__What you should do__.
Nothing but the lines from the one with "(updated_valid _ _ _ _ _ Hu)." through the final line of the listing should appear in the answer, each copied exactly.

__Dataset excerpts__.
(** The [ushort] stored at [p]. *)
Definition u16_at (m : mem) (p : ptr) : Z :=
  uchar_val (byte_at m p) + 256 * uchar_val (byte_at m (p +ₚ 1)).

(** [mat.convertTo(dst, CV_8U, 255./65535.)] on a matrix of depth 16U:
    [dst] and the store with the storage of [dst]. *)
Definition convertTo_16U_8U (mat : Mat) : M Mat :=
  fun m =>
    let cn := Mat_channels mat in
    let n := m_cols mat * cn in
    if negb (0 <? m_rows mat * m_cols mat) then
      Some (mkMat (CV_8UC cn) (m_rows mat) (m_cols mat) n nullptr, m)
    else if rows_validb m (Mat_row_data mat) (m_rows mat) (2 * n) then
      let b := Datatypes.S (length m) in
      let element idx :=
        to_uchar (rescale_16U
                    (u16_at m (Mat_row_data mat (idx / n) +ₚ 2 * (idx mod n)))) in
      Some (mkMat (CV_8UC cn) (m_rows mat) (m_cols mat) n (Ptr b 0),
            m ++ [element <$> seqZ 0 (m_rows mat * n)])
    else None.

(** The libraries do as documented for the rescale of 16-bit matrices. *)
Definition convertTo_as_documented `{Libs} : Prop :=
  forall mat m, Mat_depth mat = CV_16U ->
    Mat_convertTo mat CV_8U Scale_255_over_65535 m = convertTo_16U_8U mat m.

(** Libraries with this [convertTo] and none of the other conversions. *)
Definition opencv_libs : Libs :=
  {| uninit := fun _ _ => Byte.x00;
     QImage_convertToFormat := fun _ _ _ => None;
     Mat_convertTo := fun mat rtype scale =>
       match scale with
       | Scale_255_over_65535 =>
           if (Mat_depth mat =? CV_16U) && (rtype =? CV_8U)
           then convertTo_16U_8U mat else fun _ => None
       | Scale_255 => fun _ => None
       end;
     cv_cvtColor := fun _ _ _ _ => None |}.

(** A row of three 16-bit pixels of values 0, 32768 and 65535. *)
Definition mem_16u_row : mem :=
  [[Byte.x00; Byte.x00; Byte.x00; Byte.x80; Byte.xff; Byte.xff]].
Definition mat_16u_row : Mat := mkMat CV_16UC1 1 3 6 (Ptr 1 0).

(** ** Facts on bytes and on the store *)

Lemma uchar_val_range (b : uchar) : 0 <= uchar_val b < 256.
Proof. unfold uchar_val. pose proof (Byte.to_N_bounded b) as Hb. lia. Qed.

Lemma uchar_val_to_uchar (z : Z) : uchar_val (to_uchar z) = z mod 256.
Proof.
  unfold uchar_val, to_uchar.
  pose proof (Z.mod_pos_bound z 256 ltac:(lia)) as Hr.
  destruct (Byte.of_N (Z.to_N (z mod 256))) as [b|] eqn:E.
  - simpl. apply Byte.to_of_N in E. rewrite E. lia.
  - apply Byte.of_N_None_iff in E. lia.
Qed.

Lemma to_uchar_uchar_val (b : uchar) : to_uchar (uchar_val b) = b.
Proof.
  unfold to_uchar. pose proof (uchar_val_range b) as Hr.
  rewrite Z.mod_small by lia. unfold uchar_val.
  rewrite N2Z.id, Byte.of_to_N. reflexivity.
Qed.

Lemma ptr_add_add (p : ptr) (a b : Z) : p +ₚ a +ₚ b = p +ₚ (a + b).
Proof. destruct p; unfold ptr_add; simpl. f_equal. lia. Qed.

Lemma ptr_add_0 (p : ptr) : p +ₚ 0 = p.
Proof. destruct p; unfold ptr_add; simpl. f_equal. lia. Qed.

Lemma ptr_eq (p q : ptr) : p = q <-> p_block p = p_block q /\ p_off p = p_off q.
Proof. destruct p, q; simpl. split; [intros [= -> ->]|intros [-> ->]]; done. Qed.

Lemma load_Some_block (m : mem) (q : ptr) :
  valid m q -> (0 < p_block q <= length m)%nat.
Proof.
  unfold valid, load, block_of. destruct (p_block q) as [|k]; [intros [? [=]]|].
  destruct (m !! k) as [blk|] eqn:E; [|intros [? [=]]].
  intros _. apply lookup_lt_Some in E. lia.
Qed.

Lemma load_store (m m' : mem) (p : ptr) (v : uchar) :
  store m p v = Some m' ->
  forall q, load m' q = if decide (q = p) then Some v else load m q.
Proof.
  unfold store. destruct p as [[|k] o]; simpl; [done|].
  destruct (m !! k) as [blk|] eqn:E; [|done].
  case_decide as Ho; [|done]. intros [= <-] [b o'].
  unfold load, block_of; simpl. destruct b as [|k'].
  { by rewrite (decide_False (P := Ptr _ _ = Ptr _ _)) by congruence. }
  destruct (decide (k' = k)) as [->|Hk].
  - rewrite list_lookup_insert_eq by (eapply lookup_lt_Some; eauto). rewrite E.
    destruct (decide (o' = o)) as [->|Hne].
    + rewrite (decide_True (P := Ptr _ _ = Ptr _ _)) by done.
      rewrite decide_True by lia. apply list_lookup_insert_eq. lia.
    + rewrite (decide_False (P := Ptr _ _ = Ptr _ _)) by congruence.
      case_decide; [|done]. apply list_lookup_insert_ne. lia.
  - rewrite list_lookup_insert_ne by done.
    by rewrite (decide_False (P := Ptr _ _ = Ptr _ _)) by congruence.
Qed.

Lemma store_valid (m : mem) (p : ptr) (v : uchar) :
  valid m p -> exists m', store m p v = Some m'.
Proof.
  unfold valid, load, store, block_of. destruct p as [[|k] o]; simpl.
  { intros [? [=]]. }
  destruct (m !! k) as [blk|]; [|intros [? [=]]].
  case_decide as Ho; [|intros [? [=]]]. intros [x Hx].
  apply lookup_lt_Some in Hx. rewrite decide_True by lia. eauto.
Qed.

Lemma write_updated (m : mem) (p : ptr) (v : uchar) :
  valid m p ->
  exists m', write p v m = Some (tt, m') /\ updated m m' p 1 (fun _ => v).
Proof.
  intros Hv. destruct (store_valid m p v Hv) as [m' Hs].
  exists m'. unfold write. rewrite Hs. split; [done|]. split.
  - intros k Hk. assert (k = 0) as -> by lia. by rewrite ptr_add_0.
  - intros q. rewrite (load_store _ _ _ _ Hs).
    destruct (decide (q = p)) as [->|Hne].
    + by rewrite decide_True by lia.
    + rewrite decide_False; [done|]. intros [Hb Ho]. apply Hne, ptr_eq. lia.
Qed.

Lemma load_byte_at (m : mem) (p : ptr) : valid m p -> load m p = Some (byte_at m p).
Proof. unfold valid, byte_at. intros [v ->]. done. Qed.

Lemma read_valid (m : mem) (p : ptr) :
  valid m p -> read p m = Some (byte_at m p, m).
Proof. intros Hv. unfold read. by rewrite (load_byte_at _ _ Hv). Qed.

Lemma updated_valid (m m' : mem) (p : ptr) (n : Z) (f : Z -> uchar) :
  updated m m' p n f -> forall q, valid m' q <-> valid m q.
Proof.
  intros [Hv Hl] q. unfold valid at 1. rewrite Hl. case_decide as Hin; [|done].
  split; [intros _|intros _; unfold is_Some; eauto].
  replace q with (p +ₚ (p_off q - p_off p)); [apply Hv; lia|].
  apply ptr_eq. simpl. split; [symmetry; apply Hin|lia].
Qed.

Lemma updated_other_block (m m' : mem) (p : ptr) (n : Z) (f : Z -> uchar) (q : ptr) :
  updated m m' p n f -> p_block q <> p_block p -> load m' q = load m q.
Proof. intros [_ Hl] Hne. rewrite Hl. by rewrite decide_False by tauto. Qed.

Lemma updated_inside (m m' : mem) (p : ptr) (n : Z) (f : Z -> uchar) (k : Z) :
  updated m m' p n f -> 0 <= k < n -> load m' (p +ₚ k) = Some (f k).
Proof.
  intros [_ Hl] Hk. rewrite Hl. simpl. rewrite decide_True by lia.
  do 2 f_equal. lia.
Qed.

Lemma updated_nil (m : mem) (p : ptr) (n : Z) (f : Z -> uchar) :
  n <= 0 -> updated m m p n f.
Proof.
  intros Hn. split; [intros; lia|]. intros q. by rewrite decide_False by lia.
Qed.

Lemma updated_ext (m m' : mem) (p : ptr) (n : Z) (f g : Z -> uchar) :
  (forall k, 0 <= k < n -> f k = g k) -> updated m m' p n f -> updated m m' p n g.
Proof.
  intros Hfg [Hv Hl]. split; [done|]. intros q. rewrite Hl.
  case_decide as Hin; [|done]. rewrite Hfg; [done|lia].
Qed.

(** One more byte written after the [a] bytes already replaced. *)
Lemma updated_write_step (m m1 : mem) (p : ptr) (a : Z) (f : Z -> uchar) (v : uchar) :
  updated m m1 p a f -> 0 <= a -> valid m (p +ₚ a) ->
  exists m2, write (p +ₚ a) v m1 = Some (tt, m2) /\
             updated m m2 p (a + 1) (fun k => if decide (k < a) then f k else v).
Proof.
  intros Hu Ha Hv.
  assert (valid m1 (p +ₚ a)) as Hv1 by (by apply (updated_valid _ _ _ _ _ Hu)).
  destruct (write_updated m1 (p +ₚ a) v Hv1) as (m2 & Hw & [_ Hl2]).
  exists m2. split; [done|]. destruct Hu as [Hv0 Hl1]. split.
  - intros k Hk. destruct (decide (k < a)); [apply Hv0; lia|].
    by replace k with a by lia.
  - intros q. rewrite Hl2, Hl1. simpl.
    repeat case_decide; try done; try lia; try (exfalso; intuition lia).
Qed.

(** ** Loops *)

Lemma iter_from_inv {S} (I : Z -> S -> mem -> Prop) (body : Z -> S -> M S)
    (fuel : nat) (i : Z) (s : S) (m : mem) :
  I i s m ->
  (forall j s m, i <= j < i + Z.of_nat fuel -> I j s m ->
                 exists s' m', body j s m = Some (s', m') /\ I (j + 1) s' m') ->
  exists s' m', iter_from fuel i body s m = Some (s', m') /\
                I (i + Z.of_nat fuel) s' m'.
Proof.
  revert i s m. induction fuel as [|fuel IH]; intros i s m HI Hbody.
  - exists s, m. simpl. rewrite Z.add_0_r. done.
  - destruct (Hbody i s m ltac:(lia) HI) as (s1 & m1 & Hb & HI1).
    destruct (IH (i + 1) s1 m1 HI1) as (s2 & m2 & Hit & HI2).
    { intros j s' m' Hj. apply Hbody. lia. }
    exists s2, m2. simpl. unfold bind at 1. rewrite Hb. split; [done|].
    by replace (i + Z.of_nat (Datatypes.S fuel)) with (i + 1 + Z.of_nat fuel) by lia.
Qed.

Lemma for_inv {S} (I : Z -> S -> mem -> Prop) (body : Z -> S -> M S)
    (n : Z) (s : S) (m : mem) :
  0 <= n -> I 0 s m ->
  (forall j s m, 0 <= j < n -> I j s m ->
                 exists s' m', body j s m = Some (s', m') /\ I (j + 1) s' m') ->
  exists s' m', for_ n body s m = Some (s', m') /\ I n s' m'.
Proof.
  intros Hn HI Hbody. unfold for_.
  destruct (iter_from_inv I body (Z.to_nat n) 0 s m HI) as (s' & m' & Hit & HI').
  { intros j s0 m0 Hj. apply Hbody. lia. }
  exists s', m'. split; [done|].
  replace (0 + Z.of_nat (Z.to_nat n)) with n in HI' by lia. done.
Qed.

(** A loop over the [n] pixels of a row, [c] bytes written per pixel at
    [dst], the local state following [σ]. *)
Lemma for_updated {S} (σ : Z -> S) (body : Z -> S -> M S) (n c : Z) (dst : ptr)
    (g : Z -> uchar) (m0 m : mem) :
  0 <= n -> 0 <= c ->
  updated m0 m dst 0 g ->
  (forall j mj, 0 <= j < n -> updated m0 mj dst (j * c) g ->
                exists mj', body j (σ j) mj = Some (σ (j + 1), mj') /\
                            updated m0 mj' dst ((j + 1) * c) g) ->
  exists m', for_ n body (σ 0) m = Some (σ n, m') /\ updated m0 m' dst (n * c) g.
Proof.
  intros Hn Hc H0 Hbody.
  destruct (for_inv (fun j s mj => s = σ j /\ updated m0 mj dst (j * c) g)
              body n (σ 0) m Hn) as (s' & m' & Hf & -> & Hu).
  - split; [done|]. by rewrite Z.mul_0_l.
  - intros j s mj Hj [-> Hu]. destruct (Hbody j mj Hj Hu) as (mj' & Hb & Hu').
    exists (σ (j + 1)), mj'. done.
  - exists m'. done.
Qed.

(** A loop over the [h] rows of a destination in block [b], row [i] being
    the [n] bytes at [rowp i]. *)
Lemma for_rows (body : Z -> unit -> M unit) (rowp : Z -> ptr) (b : nat)
    (o step h n : Z) (f : Z -> Z -> uchar) (m : mem) :
  0 <= h -> 0 <= n <= step ->
  (forall i, p_block (rowp i) = b /\ p_off (rowp i) = o + i * step) ->
  (forall i mi, 0 <= i < h -> same_outside b m mi ->
                exists mi', body i tt mi = Some (tt, mi') /\
                            updated mi mi' (rowp i) n (f i)) ->
  exists m', for_ h body tt m = Some (tt, m') /\ same_outside b m m' /\
             forall i k, 0 <= i < h -> 0 <= k < n ->
                         load m' (rowp i +ₚ k) = Some (f i k).
Proof.
  intros Hh Hn Hrow Hbody.
  destruct (for_inv
              (fun i (_ : unit) mi =>
                 same_outside b m mi /\
                 forall i' k, 0 <= i' < i -> 0 <= k < n ->
                              load mi (rowp i' +ₚ k) = Some (f i' k))
              body h tt m Hh) as ([] & m' & Hf & Hso & Hl).
  - split; [split; done|]. intros; lia.
  - intros i [] mi Hi [Hso Hl].
    destruct (Hbody i mi Hi Hso) as (mi' & Hb & Hu).
    exists tt, mi'. split; [done|]. split.
    + destruct Hso as [Hso1 Hso2]. split.
      * intros q Hq. rewrite <- Hso1 by done.
        apply (updated_other_block _ _ _ _ _ _ Hu).
        destruct (Hrow i) as [-> _]. done.
      * intros q. rewrite <- Hso2. apply (updated_valid _ _ _ _ _ Hu).
    + intros i' k Hi' Hk. destruct (decide (i' = i)) as [->|Hne].
      * by apply (updated_inside _ _ _ _ _ _ Hu).
      * destruct Hu as [_ Hlu]. rewrite Hlu. rewrite decide_False.
        { apply Hl; lia. }
        simpl. destruct (Hrow i) as [_ ->], (Hrow i') as [_ ->]. nia.
  - exists m'. done.
Qed.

__Finished exercise__.
      * intros q. rewrite <- Hso2. apply (updated_valid _ _ _ _ _ Hu).
    + intros i' k Hi' Hk. destruct (decide (i' = i)) as [->|Hne].
      * by apply (updated_inside _ _ _ _ _ _ Hu).
      * destruct Hu as [_ Hlu]. rewrite Hlu. rewrite decide_False.
        { apply Hl; lia. }
        simpl. destruct (Hrow i) as [_ ->], (Hrow i') as [_ ->]. nia.
  - exists m'. done.
Qed.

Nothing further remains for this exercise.